◆ Your objective
Starting at the top of the entries below, set down each line exactly as written, and stop after the line containing "match i with 0 => c0".

(Dataset entries)
:::::
(* ===== verification/VmRegs.v ===== *)
(** * Control registers (cont.rs, [ControlRegs])

    The operations on the register page [c0..c3], [c4], [c5], [c7].  The arrays are
    indexed through [get_c]/[put_c] and [get_data]/[put_data]. *)

From S2P Require Import Prelude External Values.

Open Scope vm_scope.

Module Regs.
Section Regs.
Context `{CL : CellLib}.
Implicit Types (r : ControlRegs).

Definition CONT_REG_COUNT : Z := 4.
Definition DATA_REG_OFFSET : Z := 4.
Definition DATA_REG_COUNT : Z := 2.
(** [DATA_REG_RANGE.contains(&i)]. *)
Definition in_data_range (i : Z) : bool :=
  (DATA_REG_OFFSET <=? i) && (i <? DATA_REG_OFFSET + DATA_REG_COUNT).

(** [self.c[i]] and [self.d[i]]. *)
Definition get_c r (i : Z) : option cont :=
  match i with 0 => c0 r | 1 => c1 r | 2 => c2 r | 3 => c3 r | _ => None end.
Definition put_c (i : Z) (c : option cont) r : ControlRegs :=
  match i with
  | 0 => mkRegs c (c1 r) (c2 r) (c3 r) (d0 r) (d1 r) (c7 r)
  | 1 => mkRegs (c0 r) c (c2 r) (c3 r) (d0 r) (d1 r) (c7 r)
  | 2 => mkRegs (c0 r) (c1 r) c (c3 r) (d0 r) (d1 r) (c7 r)
  | 3 => mkRegs (c0 r) (c1 r) (c2 r) c (d0 r) (d1 r) (c7 r)
  | _ => r
  end.
Definition get_data r (i : Z) : option Cell :=
  match i with 0 => d0 r | 1 => d1 r | _ => None end.
Definition put_data (i : Z) (d : option Cell) r : ControlRegs :=
  match i with
  | 0 => mkRegs (c0 r) (c1 r) (c2 r) (c3 r) d (d1 r) (c7 r)
  | 1 => mkRegs (c0 r) (c1 r) (c2 r) (c3 r) (d0 r) d (c7 r)
  | _ => r
  end.
Definition put_c7 (t : option Tuple) r : ControlRegs :=
  mkRegs (c0 r) (c1 r) (c2 r) (c3 r) (d0 r) (d1 r) t.

Definition is_valid_idx (i : Z) : bool :=
  (i <? CONT_REG_COUNT) || in_data_range i || (i =? 7).

(** [merge_stack_value], [merge_cell_value]: the pointer comparison only saves a
    clone of an equal value. *)
Definition merge_value {A} (lhs rhs : option A) : option A :=
  match rhs with Some _ => rhs | None => lhs end.

Definition merge r (other : ControlRegs) : ControlRegs :=
  mkRegs (merge_value (c0 r) (c0 other)) (merge_value (c1 r) (c1 other))
    (merge_value (c2 r) (c2 other)) (merge_value (c3 r) (c3 other))
    (merge_value (d0 r) (d0 other)) (merge_value (d1 r) (d1 other))
    (merge_value (c7 r) (c7 other)).

Definition preclear_value {A B} (lhs : option A) (rhs : option B) : option A :=
  match rhs with Some _ => None | None => lhs end.

Definition preclear r (other : ControlRegs) : ControlRegs :=
  mkRegs (preclear_value (c0 r) (c0 other)) (preclear_value (c1 r) (c1 other))
    (preclear_value (c2 r) (c2 other)) (preclear_value (c3 r) (c3 other))
    (preclear_value (d0 r) (d0 other)) (preclear_value (d1 r) (d1 other))
    (preclear_value (c7 r) (c7 other)).

Definition set (i : Z) (v : value) : MS ControlRegs VmError unit :=
  if i <? CONT_REG_COUNT then
    let* c := of_result (into_cont v) in
    modify (put_c i (Some c))
  else if in_data_range i then
    let* c := of_result (into_cell v) in
    modify (put_data (i - DATA_REG_OFFSET) (Some c))
  else if i =? 7 then
    let* t := of_result (into_tuple v) in
    modify (put_c7 (Some t))
  else raise (ControlRegisterOutOfRange i).

(** [set_c], [set_d], [get_d] for other crates; [i.wrapping_sub(4)] on [usize]. *)
Definition set_c (i : Z) (c : cont) r : bool * ControlRegs :=
  if i <? CONT_REG_COUNT then (true, put_c i (Some c) r) else (false, r).
Definition set_d (i : Z) (c : Cell) r : bool * ControlRegs :=
  let i := wrap_u 64 (i - DATA_REG_OFFSET) in
  if i <? DATA_REG_COUNT then (true, put_data i (Some c) r) else (false, r).
Definition get_d (i : Z) r : option Cell :=
  let i := wrap_u 64 (i - DATA_REG_OFFSET) in
  if i <? DATA_REG_COUNT then get_data r i else None.

Definition get_as_stack_value (i : Z) r : option value :=
  if i <? CONT_REG_COUNT then option_map VCont (get_c r i)
  else if in_data_range i then option_map VCell (get_data r (i - DATA_REG_OFFSET))
  else if i =? 7 then option_map VTuple (c7 r)
  else None.

(** [define_c0], [define_c1], [define_c2]. *)
Definition define_c (i : Z) (c : option cont) r : ControlRegs :=
  match get_c r i with
  | None => put_c i c r
  | Some _ => r
  end.

Definition define (i : Z) (v : value) : MS ControlRegs VmError unit :=
  if i <? CONT_REG_COUNT then
    let* c := of_result (into_cont v) in
    let* old := gets (fun r => get_c r i) in
    ensure (negb (bool_decide (is_Some old))) ControlRegisterRedefined ;;
    modify (put_c i (Some c))
  else if in_data_range i then
    let* c := of_result (into_cell v) in
    let* old := gets (fun r => get_data r (i - DATA_REG_OFFSET)) in
    ensure (negb (bool_decide (is_Some old))) ControlRegisterRedefined ;;
    modify (put_data (i - DATA_REG_OFFSET) (Some c))
  else if i =? 7 then
    let* t := of_result (into_tuple v) in
    modify (fun r => match c7 r with None => put_c7 (Some t) r | Some _ => r end)
  else raise (ControlRegisterOutOfRange i).

Definition get_c7_params r : result VmError Tuple :=
  match c7 r with
  | None => Err (ControlRegisterOutOfRange 7)
  | Some c7 => try_get_tuple_range c7 0 0 255
  end.
End Regs.
End Regs.

Section Lemmas.
Context `{CL : CellLib}.
Implicit Types (r s : ControlRegs).

Lemma merge_default_r r : Regs.merge r regs_default = r.
Proof. by destruct r. Qed.

Lemma preclear_default_r r : Regs.preclear r regs_default = r.
Proof. by destruct r. Qed.

Lemma merge_assoc r s t :
  Regs.merge (Regs.merge r s) t = Regs.merge r (Regs.merge s t).
Proof. destruct r, s, t; unfold Regs.merge, Regs.merge_value; cbn; f_equal; by repeat case_match. Qed.

Lemma merge_preclear r s : Regs.merge (Regs.preclear r s) s = Regs.merge r s.
Proof.
  destruct r, s; unfold Regs.merge, Regs.preclear, Regs.merge_value, Regs.preclear_value;
    cbn; f_equal; by repeat case_match.
Qed.

Lemma get_put_c i c r : 0 <= i < 4 -> Regs.get_c (Regs.put_c i c r) i = c.
Proof.
  intros H. assert (i = 0 \/ i = 1 \/ i = 2 \/ i = 3) as [->|[->|[->| ->]]] by lia; done.
Qed.

Lemma get_put_c_ne i j c r : i <> j -> Regs.get_c (Regs.put_c i c r) j = Regs.get_c r j.
Proof.
  intros H. destruct i as [|[[]|[]|]|]; try done; destruct j as [|[[]|[]|]|]; done.
Qed.

(** A register that is set reads back, and a defined one keeps its first value. *)
Lemma set_get i v r r' : 0 <= i ->
  Regs.set i v r = (Ok tt, r') -> Regs.get_as_stack_value i r' = Some v.
Proof.
  intros Hi. unfold Regs.set, Regs.get_as_stack_value, bind, of_result, modify, raise.
  unfold Regs.CONT_REG_COUNT. destruct (Z.ltb_spec i 4).
  - destruct v; cbn; try done. intros [= <-]. by rewrite get_put_c by lia.
  - destruct (Regs.in_data_range i) eqn:Hd.
    + unfold Regs.in_data_range, Regs.DATA_REG_OFFSET, Regs.DATA_REG_COUNT in *.
      zify_bool. destruct v; cbn; try done. intros [= <-].
      assert (i = 4 \/ i = 5) as [-> | ->] by lia; done.
    + destruct (Z.eqb_spec i 7); [|done]. destruct v; cbn; try done. by intros [= <-].
Qed.
End Lemmas.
:::::
◆ Response for this exercise
(* ===== verification/VmRegs.v ===== *)
(** * Control registers (cont.rs, [ControlRegs])

    The operations on the register page [c0..c3], [c4], [c5], [c7].  The arrays are
    indexed through [get_c]/[put_c] and [get_data]/[put_data]. *)

From S2P Require Import Prelude External Values.

Open Scope vm_scope.

Module Regs.
Section Regs.
Context `{CL : CellLib}.
Implicit Types (r : ControlRegs).

Definition CONT_REG_COUNT : Z := 4.
Definition DATA_REG_OFFSET : Z := 4.
Definition DATA_REG_COUNT : Z := 2.
(** [DATA_REG_RANGE.contains(&i)]. *)
Definition in_data_range (i : Z) : bool :=
  (DATA_REG_OFFSET <=? i) && (i <? DATA_REG_OFFSET + DATA_REG_COUNT).

(** [self.c[i]] and [self.d[i]]. *)
Definition get_c r (i : Z) : option cont :=
  match i with 0 => c0 r | 1 => c1 r | 2 => c2 r | 3 => c3 r | _ => None end.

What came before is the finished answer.